HBO’s new show challenges notions about race, religion and class in relation to the US justice system but it isn’t as radical as it might have been
No one can say that The Night Of isn’t good television. HBO’s new limited crime series, which kicks off its eight-episode run on Sunday at 9pm ET, has everything we’ve come to expect from prestige pieces that covet Emmys: morally ambiguous protagonists, gritty cinematography, a story with social ramifications, a score that sounds like a kazoo got stuck in a bug zapper, and a role for Michael K Williams to play a quiet tough guy. But just because it’s good doesn’t mean that it’s great. In fact, unlike some other awards bait, it has a hard time transcending itself to say something truly original.
The story might sound familiar to anyone who listened to the first season of Serial. A college student, Nasir Khan (Riz Ahmed), steals his father’s taxi to drive himself to a party. A young woman gets in the car thinking it’s for hire and Nasir drives her around New York City while they drink, take drugs and have sex back at her place. He wakes up in the middle of the night and finds her dead, stabbed 22 times, and doesn’t remember killing her. Just like in Serial, the golden boy’s image is repeatedly tarnished by small infractions and circumstantial evidence until everyone questions whether he’s capable of killing someone.

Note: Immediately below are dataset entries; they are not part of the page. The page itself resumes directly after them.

Record Property := { Property_Address : Address; Property_UnitID : string }.

Record HistoryEntry := {
  HistoryEntry_State : LifecycleState;
  HistoryEntry_Timestamp : instant;
  HistoryEntry_Actor : string;
  HistoryEntry_Comment : string;
  HistoryEntry_Signature : string }.

Record InstallmentScheduleEntry := {
  InstallmentScheduleEntry_InstallmentNumber : Z;
  InstallmentScheduleEntry_DueDate : string;
  InstallmentScheduleEntry_PaidDate : string;
  InstallmentScheduleEntry_Amount : float64 }.

Record InstallmentPlan := {
  InstallmentPlan_TotalInstallments : Z;
  InstallmentPlan_InstallmentAmount : float64;
  InstallmentPlan_Schedule : list InstallmentScheduleEntry }.

Record DepositData := {
  DepositData_Amount : float64;
  DepositData_Currency : string;
  DepositData_Type : DepositType;
  DepositData_LifecycleState : LifecycleState;
  DepositData_History : list HistoryEntry;
  DepositData_InstallmentPlan : option InstallmentPlan }.

Record Pledge := {
  Pledge_PledgeDate : string;
  Pledge_StatutoryBasis : string;
  Pledge_IsConfirmedByBank : bool }.

Record InterestRateEntry := {
  InterestRateEntry_Rate : float64;
  InterestRateEntry_EffectiveFrom : string;
  InterestRateEntry_EffectiveTo : string }.

Record Trusteeship := {
  Trusteeship_AccountType : string;
  Trusteeship_TrusteeEntity : string;
  Trusteeship_TrustAccountIBAN : string;
  Trusteeship_InsolvencyProtectionConfirmed : bool;
  Trusteeship_InsolvencyProtectionConfirmedDate : string;
  Trusteeship_StatutoryBasis : string;
  Trusteeship_InterestRate : float64;
  Trusteeship_InterestRateHistory : list InterestRateEntry;
  Trusteeship_AccruedInterest : float64;
  Trusteeship_InterestCalculatedAt : string;
  Trusteeship_TotalBalance : float64 }.

Record Provider := {
  Provider_ProviderType : string;
  Provider_ExecutingEntity : string;
  Provider_BrandName : string;
  Provider_ProviderID : string;
  Provider_InsurancePolicyNumber : string }.

Record Meta := {
  Meta_Version : string; Meta_Timestamp : instant; Meta_ExternalID : string }.

Record EBICSBTF := {
  EBICSBTF_ServiceName : string;
  EBICSBTF_ServiceOption : string;
  EBICSBTF_Scope : string;
  EBICSBTF_Container : string;
  EBICSBTF_MsgName : string;
  EBICSBTF_MsgVersion : string }.

Record EBICSMetadata := {
  EBICSMetadata_HostID : string;
  EBICSMetadata_PartnerID : string;
  EBICSMetadata_UserID : string;
  EBICSMetadata_EBICSVersion : string;
  EBICSMetadata_BankURL : string;
  EBICSMetadata_OrderType : string;
  EBICSMetadata_BTF : option EBICSBTF;
  EBICSMetadata_SignatureClass : string;
  EBICSMetadata_BankBIC : string }.

Record Transport := {
  Transport_Protocol : string;
  Transport_EBICSMetadata : option EBICSMetadata }.

Record Deposit := {
  Deposit_ID : string;
  Deposit_Meta : Meta;
  Deposit_Tenant : Tenant;
  Deposit_Landlord : Landlord;
  Deposit_Property : Property;
  Deposit_Deposit : DepositData;
  Deposit_Pledge : option Pledge;
  Deposit_Trusteeship : option Trusteeship;
  Deposit_Provider : option Provider;
  Deposit_Transport : option Transport;
  Deposit_Settlement : option Settlement;
  Deposit_UtilityReservation : option UtilityReservation }.

(** ** Request and response payloads *)

Record IdentityUpdateRequest := {
  IdentityUpdateRequest_EIDStatus : EIDStatus;
  IdentityUpdateRequest_VerificationTimestamp : string;
  IdentityUpdateRequest_ProviderReference : string;
  IdentityUpdateRequest_WalletMetadata : option WalletMetadata }.

Record PledgeRequest := {
  PledgeRequest_PledgeDate : string;
  PledgeRequest_IsConfirmedByBank : bool;
  PledgeRequest_ProviderReference : string }.

Record ReleaseRequest := {
  ReleaseRequest_ReleaseType : string;
  ReleaseRequest_ReleaseAmount : float64;
  ReleaseRequest_LandlordSignatureToken : string }.

Record ClaimRequest := {
  ClaimRequest_ClaimAmount : float64;
  ClaimRequest_Reason : string;
  ClaimRequest_EvidenceURLs : list string }.

Record ClaimItemInput := {
  ClaimItemInput_Category : ClaimCategory;
  ClaimItemInput_Description : string;
  ClaimItemInput_AmountClaimed : float64;
  ClaimItemInput_EvidenceRefs : list string;
  ClaimItemInput_RoomOrArea : string }.

Record SettleRequest := {
  SettleRequest_InitiatedBy : string;
  SettleRequest_TenancyEndDate : string;
  SettleRequest_HandoverDate : string;
  SettleRequest_HandoverProtocolRef : string;
  SettleRequest_ClaimItems : list ClaimItemInput;
  SettleRequest_ProposedTenantRefund : float64;
  SettleRequest_ProposedLandlordRetention : float64 }.

Record SettleAcceptRequest := { SettleAcceptRequest_AcceptedBy : string }.

Record DisputeRequest := {
  DisputeRequest_EscalatedBy : string;
  DisputeRequest_EscalationType : string;
  DisputeRequest_ExternalReference : string;
  DisputeRequest_Statement : string }.

Record DisputeResolveRequest := {
  DisputeResolveRequest_AgreedTenantRefund : float64;
  DisputeResolveRequest_AgreedLandlordRetention : float64;
  DisputeResolveRequest_ResolutionReference : string }.

Record PartialReleaseRequest := {
  PartialReleaseRequest_ReleasedAmount : float64;
  PartialReleaseRequest_ReservedAmount : float64;
  PartialReleaseRequest_MonthlyAdvance : float64;
  PartialReleaseRequest_BillingPeriodEnd : string }.

Record UtilitySettleRequest := {
  UtilitySettleRequest_SettlementRef : string;
  UtilitySettleRequest_ActualCost : float64;
  UtilitySettleRequest_TotalAdvancePaid : float64 }.

Record ErrorResponse := { ErrorResponse_Error : string; ErrorResponse_Code : string }.

Record WebhookEvent := {
  WebhookEvent_EventType : string;
  WebhookEvent_DepositID : string;
  WebhookEvent_NewState : LifecycleState;
  WebhookEvent_Timestamp : instant;
  WebhookEvent_CredentialOfferURL : string }.

(** ** Field assignments *)

(** [&models.Settlement{}]: every field at its zero value. *)
Definition zero_time : instant := (-62135596800 * second)%Z.
Definition zero_Settlement : Settlement :=
  {| Settlement_InitiatedBy := ""; Settlement_InitiatedAt := zero_time;
     Settlement_LastProposedBy := ""; Settlement_LastProposedAt := zero_time;
     Settlement_TenancyEndDate := ""; Settlement_HandoverDate := "";
     Settlement_HandoverProtocolRef := ""; Settlement_ClaimItems := [];
     Settlement_TotalClaimed := f64_zero; Settlement_ProposedTenantRefund := f64_zero;
     Settlement_ProposedLandlordRetention := f64_zero;
     Settlement_ResponseDeadline := ""; Settlement_EscalationType := "";
     Settlement_ExternalAuthority := ""; Settlement_ExternalReference := "";
     Settlement_AgreedTenantRefund := f64_zero;
     Settlement_AgreedLandlordRetention := f64_zero |}.

Definition set_ID (s : string) (d : Deposit) : Deposit :=
  match d with Build_Deposit _ a b c e f g h i j k l =>
    Build_Deposit s a b c e f g h i j k l end.
Definition set_Meta (m : Meta) (d : Deposit) : Deposit :=
  match d with Build_Deposit s _ b c e f g h i j k l =>
    Build_Deposit s m b c e f g h i j k l end.
Definition set_Tenant (t : Tenant) (d : Deposit) : Deposit :=
  match d with Build_Deposit s a _ c e f g h i j k l =>
    Build_Deposit s a t c e f g h i j k l end.
Definition set_DepositData (x : DepositData) (d : Deposit) : Deposit :=
  match d with Build_Deposit s a b c e _ g h i j k l =>
    Build_Deposit s a b c e x g h i j k l end.
Definition set_Pledge (p : option Pledge) (d : Deposit) : Deposit :=
  match d with Build_Deposit s a b c e f _ h i j k l =>
    Build_Deposit s a b c e f p h i j k l end.
Definition set_Settlement (x : option Settlement) (d : Deposit) : Deposit :=
  match d with Build_Deposit s a b c e f g h i j _ l =>
    Build_Deposit s a b c e f g h i j x l end.
Definition set_UtilityReservation (u : option UtilityReservation) (d : Deposit) : Deposit :=
  match d with Build_Deposit s a b c e f g h i j k _ =>
    Build_Deposit s a b c e f g h i j k u end.

Definition set_Version (v : string) (m : Meta) : Meta :=
  {| Meta_Version := v; Meta_Timestamp := Meta_Timestamp m;
     Meta_ExternalID := Meta_ExternalID m |}.
Definition set_Timestamp (t : instant) (m : Meta) : Meta :=
  {| Meta_Version := Meta_Version m; Meta_Timestamp := t;
     Meta_ExternalID := Meta_ExternalID m |}.

Definition set_Currency (c : string) (x : DepositData) : DepositData :=
  match x with Build_DepositData a _ t s h p => Build_DepositData a c t s h p end.
Definition set_LifecycleState (s : LifecycleState) (x : DepositData) : DepositData :=
  match x with Build_DepositData a c t _ h p => Build_DepositData a c t s h p end.
Definition set_History (h : list HistoryEntry) (x : DepositData) : DepositData :=
  match x with Build_DepositData a c t s _ p => Build_DepositData a c t s h p end.

Definition set_EIDStatus (e : EIDStatus) (t : Tenant) : Tenant :=
  match t with Build_Tenant f l m x _ w a => Build_Tenant f l m x e w a end.
Definition set_WalletMetadata (w : option WalletMetadata) (t : Tenant) : Tenant :=
  match t with Build_Tenant f l m x e _ a => Build_Tenant f l m x e w a end.

(** [d.Deposit.LifecycleState], [d.Deposit.History]. *)
Definition lifecycle (d : Deposit) : LifecycleState :=
  DepositData_LifecycleState (Deposit_Deposit d).
Definition history (d : Deposit) : list HistoryEntry :=
  DepositData_History (Deposit_Deposit d).

(** [s.AgreedTenantRefund = r; s.AgreedLandlordRetention = l] and the three
    escalation fields. *)
Definition set_Agreed (r l : float64) (s : Settlement) : Settlement :=
  {| Settlement_InitiatedBy := Settlement_InitiatedBy s;
     Settlement_InitiatedAt := Settlement_InitiatedAt s;
     Settlement_LastProposedBy := Settlement_LastProposedBy s;
     Settlement_LastProposedAt := Settlement_LastProposedAt s;
     Settlement_TenancyEndDate := Settlement_TenancyEndDate s;
     Settlement_HandoverDate := Settlement_HandoverDate s;
     Settlement_HandoverProtocolRef := Settlement_HandoverProtocolRef s;
     Settlement_ClaimItems := Settlement_ClaimItems s;
     Settlement_TotalClaimed := Settlement_TotalClaimed s;
     Settlement_ProposedTenantRefund := Settlement_ProposedTenantRefund s;
     Settlement_ProposedLandlordRetention := Settlement_ProposedLandlordRetention s;
     Settlement_ResponseDeadline := Settlement_ResponseDeadline s;
     Settlement_EscalationType := Settlement_EscalationType s;
     Settlement_ExternalAuthority := Settlement_ExternalAuthority s;
     Settlement_ExternalReference := Settlement_ExternalReference s;
     Settlement_AgreedTenantRefund := r;
     Settlement_AgreedLandlordRetention := l |}.

Definition set_External (typ auth ref : string) (s : Settlement) : Settlement :=
  {| Settlement_InitiatedBy := Settlement_InitiatedBy s;
     Settlement_InitiatedAt := Settlement_InitiatedAt s;
     Settlement_LastProposedBy := Settlement_LastProposedBy s;
     Settlement_LastProposedAt := Settlement_LastProposedAt s;
     Settlement_TenancyEndDate := Settlement_TenancyEndDate s;
     Settlement_HandoverDate := Settlement_HandoverDate s;
     Settlement_HandoverProtocolRef := Settlement_HandoverProtocolRef s;
     Settlement_ClaimItems := Settlement_ClaimItems s;
     Settlement_TotalClaimed := Settlement_TotalClaimed s;
     Settlement_ProposedTenantRefund := Settlement_ProposedTenantRefund s;
     Settlement_ProposedLandlordRetention := Settlement_ProposedLandlordRetention s;
     Settlement_ResponseDeadline := Settlement_ResponseDeadline s;
     Settlement_EscalationType := typ;
     Settlement_ExternalAuthority := auth;
     Settlement_ExternalReference := ref;
     Settlement_AgreedTenantRefund := Settlement_AgreedTenantRefund s;
     Settlement_AgreedLandlordRetention := Settlement_AgreedLandlordRetention s |}.

(** The four fields [UtilitySettle] assigns through [d.UtilityReservation]. *)
Definition set_Resolution (ref : string) (cost paid : float64) (at_ : string)
    (u : UtilityReservation) : UtilityReservation :=
  {| UtilityReservation_ReleasedAmount := UtilityReservation_ReleasedAmount u;
     UtilityReservation_ReservedAmount := UtilityReservation_ReservedAmount u;
     UtilityReservation_MonthlyAdvance := UtilityReservation_MonthlyAdvance u;
     UtilityReservation_BillingPeriodEnd := UtilityReservation_BillingPeriodEnd u;
     UtilityReservation_ResolutionDeadline := UtilityReservation_ResolutionDeadline u;
     UtilityReservation_SettlementRef := ref;
     UtilityReservation_ActualCost := cost;
     UtilityReservation_TotalAdvancePaid := paid;
     UtilityReservation_ResolvedAt := at_ |}.
Definition no_digit (r : list Z) : Prop := match r with [] => True | b :: _ => digit_of b = None end.

Lemma read_digits_all acc k n r :
  0 <= n < 10 ^ Z.of_nat k -> no_digit r ->
  read_digits acc (fixed k n ++ r) = (acc * 10 ^ Z.of_nat k + n, k, r).
Proof.
  intros Hn Hr. rewrite read_digits_fixed by done.
  assert (forall a, read_digits a r = (a, O, r)) as H.
  { intros a. destruct r as [|b r]; [done|]. cbn in *. by rewrite Hr. }
  rewrite H. by rewrite Nat.add_0_r.
Qed.

Lemma fixed_head k n :
  0 <= n < 10 ^ Z.of_nat (S k) ->
  exists l, fixed (S k) n = (48 + n / 10 ^ Z.of_nat k) :: l.
Proof.
  revert n. induction k as [|k IH]; intros n Hn.
  - change (10 ^ Z.of_nat 1) with 10 in Hn. cbn. exists []. do 2 f_equal.
    rewrite Z.div_1_r. by apply Z.mod_small.
  - change (fixed (S (S k)) n) with (fixed (S k) (n / 10) ++ [48 + n mod 10]).
    rewrite Nat2Z.inj_succ, Z.pow_succ_r in Hn by lia.
    destruct (IH (n / 10) ltac:(dlia)) as [l ->]. eexists. cbn [app]. do 2 f_equal.
    rewrite Z.div_div, (Nat2Z.inj_succ k), Z.pow_succ_r by (try apply Z.pow_pos_nonneg; lia).
    done.
Qed.

Lemma read_whole_dec n r : 0 <= n -> no_digit r -> read_whole (dec n ++ r) = Some (n, r).
Proof.
  intros Hn Hr. unfold dec. destruct (ndigits_spec n Hn) as (H1 & H2 & H3).
  destruct (Z.eq_dec n 0) as [->|Hne]; [done|]. specialize (H3 ltac:(lia)).
  destruct (ndigits n) as [|k]; [lia|].
  pose proof (read_digits_all 0 (S k) n r ltac:(lia) Hr) as Hd.
  destruct (fixed_head k n ltac:(lia)) as [l Hl]. rewrite Hl in *. cbn [app] in *.
  assert (0 < 10 ^ Z.of_nat k) by (apply Z.pow_pos_nonneg; lia).
  rewrite Nat2Z.inj_succ, Z.pow_succ_r in H1 by lia.
  replace (Z.of_nat (S k) - 1) with (Z.of_nat k) in H3 by lia.
  assert (1 <= n / 10 ^ Z.of_nat k < 10) by
    (split; [apply Z.div_le_lower_bound|apply Z.div_lt_upper_bound]; lia).
  unfold read_whole. destruct (Z.eqb_spec (48 + n / 10 ^ Z.of_nat k) 48); [lia|].
  rewrite digit_of_digit by lia. by rewrite Hd.
Qed.

(** ** Literals *)

(** What may follow a number. *)
Definition ends (r : list Z) : Prop :=
  match r with
  | [] => True
  | b :: _ => digit_of b = None /\ b <> 46 /\ b <> 101 /\ b <> 69
  end.

Lemma ends_no_digit r : ends r -> no_digit r.
Proof. destruct r; [done|]. by intros []. Qed.
Hint Resolve ends_no_digit : core.

Lemma read_fraction_none c r : ends r -> read_fraction c r = Some (c, 0, r).
Proof.
  destruct r as [|b r]; [done|]. intros (_ & H & _). cbn. by destruct (Z.eqb_spec b 46).
Qed.

Lemma read_exponent_none r : ends r -> read_exponent r = Some (None, r).
Proof.
  destruct r as [|b r]; [done|]. intros (_ & _ & H1 & H2). cbn.
  destruct (Z.eqb_spec b 101); [done|]. by destruct (Z.eqb_spec b 69).
Qed.

Lemma read_unsigned_whole s n r :
  0 <= n -> ends r -> read_unsigned s (dec n ++ r) = Some (whole s n, r).
Proof.
  intros Hn Hr. unfold read_unsigned. rewrite read_whole_dec by auto. cbn [mbind option_bind].
  rewrite read_fraction_none by done. cbn [mbind option_bind].
  rewrite read_exponent_none by done. cbn. unfold whole.
  destruct s; cbn [andb negb]; [|done]. by destruct (Z.eqb_spec n 0) as [->|].
Qed.

Lemma literal_whole s n : 0 <= n -> literal_float (whole s n) = read_dec s n 0.
Proof.
  intros Hn. unfold whole. destruct s; cbn [andb].
  - destruct (Z.eqb_spec n 0) as [->|]; [done|]. cbn [literal_float].
    rewrite (proj2 (Z.ltb_lt _ _)) by lia. f_equal. lia.
  - cbn [literal_float]. rewrite (proj2 (Z.ltb_ge _ _)) by lia. f_equal. lia.
Qed.

(** A number written in either form reads as its digits and exponent. *)
Lemma reads_plain s c e r :
  0 <= c -> ends r ->
  read_unsigned s (plain c e ++ r) = Some (plain_literal s c e, r) /\
  literal_float (plain_literal s c e) = read_dec s c e.
Proof.
  intros Hc Hr. unfold plain, plain_literal. destruct (Z.leb_spec 0 e) as [He|He].
  - assert (0 <= c * 10 ^ e) by (apply Z.mul_nonneg_nonneg; [|apply Z.pow_nonneg]; lia).
    split; [by apply read_unsigned_whole|].
    rewrite literal_whole by done. unfold read_dec. f_equal; [|f_equal; lia].
    replace (Z.max 0 e) with e by lia. change (10 ^ Z.max 0 0) with 1. lia.
  - split; [|done]. unfold read_unsigned. rewrite <-app_assoc. cbn [app].
    assert (0 < 10 ^ (- e)) as Hp by (apply Z.pow_pos_nonneg; lia).
    pose proof (Z.mod_pos_bound c _ Hp).
    rewrite read_whole_dec by (apply Z.div_pos; lia) || done. cbn [mbind option_bind].
    unfold read_fraction. cbn [Z.eqb Pos.eqb].
    rewrite read_digits_all by (rewrite ?Z2Nat.id by lia; auto).
    destruct (Z.to_nat (- e)) as [|k] eqn:Hk; [lia|]. rewrite <-Hk.
    rewrite Z2Nat.id by lia. cbn [mbind option_bind].
    rewrite read_exponent_none by done. cbn [mbind option_bind]. rewrite Z.opp_involutive.
    rewrite (proj2 (Z.eqb_neq e 0)) by lia. cbn [andb default].
    do 4 f_equal; [|lia]. rewrite (Z.mul_comm (c / _)). symmetry. apply Z.div_mod. lia.
Qed.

Of course, there is some question about his innocence, but anyone who’s looking for a mystery should dust off an old copy of Miss Marple instead. In fact, the detective work is so bad that it takes six episodes for anyone to ask how this young woman with no job has an entire brownstone on the Upper West Side to herself. That’s the first thing that would pop into the head of any New Yorker watching.